9 responses to “KOLYMA STORIES – Varlam Shalamov (1954-1965, transl. 2018) & TELLURIA – Vladimir Sorokin (2013, transl. 2022)

  1. You clearly got a lot from the Shalamov, and I wouldn’t quibble with any of the observations you made but I would have difficulties with the inexorable cruelty of the gulag system. Dostoyevsky’s The House of the Dead, which I read fifty years ago, gave me enough of an inkling of the sadism of Russia’s punitive system. And I’d give the Sorokin a miss, except this time for all the reasons you cogently give!

    Liked by 1 person

    • I’ve read that Dostoyevsky too, over 20 years ago. I only remember I liked it a lot, and the fact that it wasn’t half as brutal as Shalamov’s book. Or maybe not brutal, but simply objective, clinical, matter of fact. It’s also a bigger book, documenting a lot more. I think Shalamov mentions Dostoyevsky to in the book, just a few lines, but I basically forgot what he said. Iirc, it was rather dismissive, in the sense that he was too positive about camp life, but don’t quote me on that.

      Liked by 1 person

  2. I am familiar with Sorokin from his ICE trilogy, also published by NYRB. Needless to say I jumped ship at 600 page mark.

    Liked by 1 person

  3. After reading Gulag Archipelago, I think my time of russian non-fiction is done. Kolyma sounds absolutely brutalizing.

    On a side note.

    I came over to read this past and glanced at your side bar. What did I see? Your “Currently Reading” widget. And what was in it? A book by Moshfegh. I laughed my head off 😀

    I’ll try to write something in that email. just be aware that it’s going to be a very slow process due to life circumstances at the moment.

    Liked by 1 person

    • Yeah, it was your review of Lapvona that triggered me to try her previous book – I’d been wanting to for quite some time, so I thought it was a good excuse. I guess my regular readers wanting reviews of speculative fiction will have to wait a bit longer for their dose. Take your time, I’d rather have a thoughtful discussion than a quick and vapid one.

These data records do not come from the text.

(** The three [(_, true)] branches after their timer was stopped. *)
Definition new_round (l : t) : option (t * list Effect) :=
  r ← ClassicRoundRobin.next_classic_round (round_system l) (index l) (round l);
  let l := set_round l r in
  let '(l, effs) := start_phase1 l (round l) (chosen_watermark l) in
  Some (set_state l Phase1, effs).

Definition leader_change (l : t) (is_new_leader : bool) : option (t * list Effect) :=
  match state l, is_new_leader with
  | Inactive, false => Some (l, [])
  | Phase1, false =>
      let '(l, effs) := stop_resend_phase1as l in
      Some (set_state l Inactive, effs)
  | Phase2, false =>
      let '(l, effs) := stop_noop_flush_timer l in
      Some (set_state l Inactive, effs)
  | Inactive, true => new_round l
  | Phase1, true =>
      let '(l, effs) := stop_resend_phase1as l in
      '(l, effs') ← new_round l;
      Some (l, effs ++ effs')
  | Phase2, true =>
      let '(l, effs) := stop_noop_flush_timer l in
      '(l, effs') ← new_round l;
      Some (l, effs ++ effs')
  end.

(** The [for] loop over the held-back batches. *)
Fixpoint process_client_request_batches (l : t) (batches : list (list Proposal))
    : t * list Effect :=
  match batches with
  | [] => (l, [])
  | b :: batches =>
      let '(l, effs) := process_client_request_batch l b in
      let '(l, effs') := process_client_request_batches l batches in
      (l, effs ++ effs')
  end.

(** [self.phase1bs.values().map(max_phase1b_slot).max()]; the map is not empty
    when this is evaluated. *)
Definition max_phase1b_slots (l : t) : option Slot :=
  foldr option_max None (map (fun kv => max_phase1b_slot kv.2) (map_to_list (phase1bs l))).

Definition phase1b_values (l : t) : list Phase1b :=
  map snd (map_to_list (phase1bs l)).

(** [for slot in self.chosen_watermark..=max_slot]. *)
Definition repropose (l : t) (max_slot : Slot) : list Effect :=
  map (fun slot =>
         Tell (proxy_leader l)
           (MProxyLocal (PI_Phase2a
              (mkPhase2a (index l) slot (round l) (safe_value (phase1b_values l) slot)))))
      (seqZ (chosen_watermark l) (max_slot - chosen_watermark l + 1)).

(** The end of phase 1, once a majority answered. *)
Definition handle_phase1b_done (l : t) (batcher : ActorPath) : t * list Effect :=
  let notify :=
    [Tell batcher (MBatcher (BI_LeaderInfoReplyBatcher (round l)));
     Tell (cached_client l) (MLeaderNotice (index l) (round l))] in
  let '(l, proposals) :=
    match max_phase1b_slots l with
    | Some max_slot => (set_next_slot l (max_slot +u64 1), repropose l max_slot)
    | None => (l, [])
    end in
  let '(l, cancelled) := stop_resend_phase1as l in
  let l := set_state l Phase2 in
  let '(_, scheduled) := make_noop_flush_timer in
  let batches := pending_client_request_batches l in
  let l := set_pending_client_request_batches l [] in
  let '(l, processed) := process_client_request_batches l batches in
  (l, notify ++ proposals ++ cancelled ++ scheduled ++ processed).

Definition handle_phase1b (l : t) (p : Phase1b) : option (t * list Effect) :=
  match state l with
  | Inactive | Phase2 => Some (l, [])
  | Phase1 =>
      if negb (p1b_round p =? round l) then Some (l, [])
      else
        let l := set_phase1bs l (<[p1b_acceptor_index p := p]> (phase1bs l)) in
        if (size (phase1bs l) <? majority l)%nat then Some (l, [])
        else
          batcher ← local_batcher l;
          Some (handle_phase1b_done l batcher)
  end.

Definition handle_client_request_batch (l : t) (batcher : ActorPath)
    (batch : list Proposal) : t * list Effect :=
  match state l with
  | Inactive => (l, [Tell batcher (MBatcher (BI_NotLeaderBatcher batch))])
  | Phase1 =>
      (set_pending_client_request_batches l (pending_client_request_batches l ++ [batch]), [])
  | Phase2 => process_client_request_batch l batch
  end.

Definition handle_leader_info_request_batcher (l : t) (src : Z) (batcher : ActorPath)
    : t * list Effect :=
  if bool_decide (src ∈ disconnected_peers (links l)) then (l, [])
  else match state l with
       | Inactive => (l, [])
       | _ => (l, [Tell batcher (MBatcher (BI_LeaderInfoReplyBatcher (round l)))])
       end.

Definition handle_nack (l : t) (nack_round : Round) : option (t * list Effect) :=
  if nack_round <=? round l then Some (l, [])
  else match state l with
       | Inactive => Some (set_round l nack_round, [])
       | Phase1 | Phase2 =>
           r ← ClassicRoundRobin.next_classic_round (round_system l) (index l) nack_round;
           leader_change (set_round l r) true
       end.

Definition handle_chosen_watermark (l : t) (slot : Slot) : t * list Effect :=
  (set_chosen_watermark l (Z.max (chosen_watermark l) slot), []).

Definition handle_recover (l : t) : option (t * list Effect) :=
  match state l with
  | Inactive => Some (l, [])
  | Phase1 | Phase2 => leader_change l true
  end.

Definition disconnect_peers (l : t) (peers : list Z) (delay : bool)
    (lagging_peer : option Z) : option (t * list Effect) :=
  '(k, effs) ← links_disconnect peers delay lagging_peer (links l);
  Some (set_links l k, effs).

Definition recover_peers (l : t) : t := set_links l (links_recover (links l)).

Definition on_start (l : t) : t * list Effect :=
  match state l with
  | Phase1 => start_phase1 l (round l) (chosen_watermark l)
  | _ => (l, [])
  end.

(** [LeaderElectionPort] indication. *)
Definition handle (l : t) (leader_index : Z) : option (t * list Effect) :=
  leader_change l (leader_index =? index l).

Definition receive_network (l : t) (sender : ActorPath) (m : LeaderInbound)
    : option (t * list Effect) :=
  match m with
  | LI_Phase1b p1b => handle_phase1b l p1b
  | LI_Nack round => handle_nack l round
  | LI_ChosenWatermark slot => Some (handle_chosen_watermark l slot)
  | LI_Recover _ => handle_recover l
  | LI_ClientRequestBatch batch => Some (handle_client_request_batch l sender batch)
  | LI_LeaderInfoRequestBatcher src => Some (handle_leader_info_request_batcher l src sender)
  end.

(** ** What the helpers compute *)

Lemma option_max_spec (l : list (option Z)) :
  match foldr option_max None l with
  | None => forall x, Some x ∉ l
  | Some m => Some m ∈ l /\ forall x, Some x ∈ l -> x <= m
  end.
Proof.
  induction l as [|o l IH]; simpl; [set_solver|].
  destruct o as [z|], (foldr option_max None l) as [m|]; simpl.
  - destruct IH as [Hin Hmax]. split.
    + destruct (Z.max_spec z m) as [[_ ->]|[_ ->]]; set_solver.
    + intros x [[= ->]|Hx]%elem_of_cons; [lia|]. specialize (Hmax x Hx). lia.
  - split; [set_solver|]. intros x [[= ->]|Hx]%elem_of_cons; [lia|]. by destruct (IH x).
  - destruct IH. set_solver.
  - set_solver.
Qed.

Lemma max_phase1b_slot_spec p :
  match max_phase1b_slot p with
  | None => forall e, e ∉ p1b_info p
  | Some m => (exists e, e ∈ p1b_info p /\ info_slot e = m) /\
      forall e, e ∈ p1b_info p -> info_slot e <= m
  end.
Proof.
  unfold max_phase1b_slot.
  pose proof (option_max_spec (map (fun i => Some (info_slot i)) (p1b_info p))) as H.
  destruct (foldr _ _ _) as [m|].
  - destruct H as [(e & [= ->] & He)%list_elem_of_fmap Hmax]. split; [eauto|].
    intros e' He'. apply Hmax, list_elem_of_fmap. eauto.
  - intros e He. apply (H (info_slot e)), list_elem_of_fmap. eauto.
Qed.

(** The largest slot reported by any of the collected answers. *)
Lemma max_phase1b_slots_spec l :
  match max_phase1b_slots l with
  | None => forall a p e, phase1bs l !! a = Some p -> e ∉ p1b_info p
  | Some m =>
      (exists a p e, phase1bs l !! a = Some p /\ e ∈ p1b_info p /\ info_slot e = m) /\
      forall a p e, phase1bs l !! a = Some p -> e ∈ p1b_info p -> info_slot e <= m
  end.
Proof.
  unfold max_phase1b_slots.
  pose proof (option_max_spec
    (map (fun kv => max_phase1b_slot kv.2) (map_to_list (phase1bs l)))) as H.
  assert (forall a p, phase1bs l !! a = Some p ->
    max_phase1b_slot p ∈ map (fun kv => max_phase1b_slot kv.2) (map_to_list (phase1bs l)))
    as Hin.
  { intros a p Hp. apply list_elem_of_fmap. exists (a, p). split; [done|].
    by apply elem_of_map_to_list. }
  destruct (foldr _ _ _) as [m|].
  - destruct H as [([a p] & Hm & Hp)%list_elem_of_fmap Hmax]. simpl in Hm.
    apply elem_of_map_to_list in Hp. pose proof (max_phase1b_slot_spec p) as Hs.
    rewrite <- Hm in Hs. destruct Hs as [(e & ? & ?) _]. split; [eauto 6|].
    intros a' p' e' Hp' He'. pose proof (max_phase1b_slot_spec p') as Hs'.
    specialize (Hin a' p' Hp'). destruct (max_phase1b_slot p') as [m'|]; [|by destruct (Hs' e')].
    destruct Hs' as [_ Hs']. specialize (Hs' e' He'). specialize (Hmax m' Hin). lia.
  - intros a p e Hp He. pose proof (max_phase1b_slot_spec p) as Hs. specialize (Hin a p Hp).
    destruct (max_phase1b_slot p) as [m|]; [by destruct (H m)|by destruct (Hs e)].
Qed.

      And I can understand having enough of gulag literature after one book. I haven’t read the Gulag Archipelago, we’ll see if I ever get to it, but funnily enough, my copy of Shalamov sits next to another of Solzhenitsyn’s titles, a play that’s also set in the camps, namely “The Love-Girl and the Innocent”, which in Dutch has a much more striking title, “De Kamphoer en de Simpele Ziel”, which translates to something like ” The Campwhore and the Simple Soul”.

      The subject of the gulag and, in general, cruelty inflicted by humans on other humans will probably never stop to hold my interest. I’ve visited Auschwitz in 2005, and that was a much more profound experience than I could have imagined beforehand. It’s a puzzling affair, the battle between nihilism and hope.

      Liked by 2 people

    • As for hope: I do genuinely hope life isn’t too hard for you both at the moment.

      Liked by 1 person

  4. Your reviews are so well written, I enjoy them always and read them with alacrity.
    I’m glad you explained the nature of these two books. Thanks for the quotes and your notes, they gave me pause and reminded me of the many blessings I enjoy.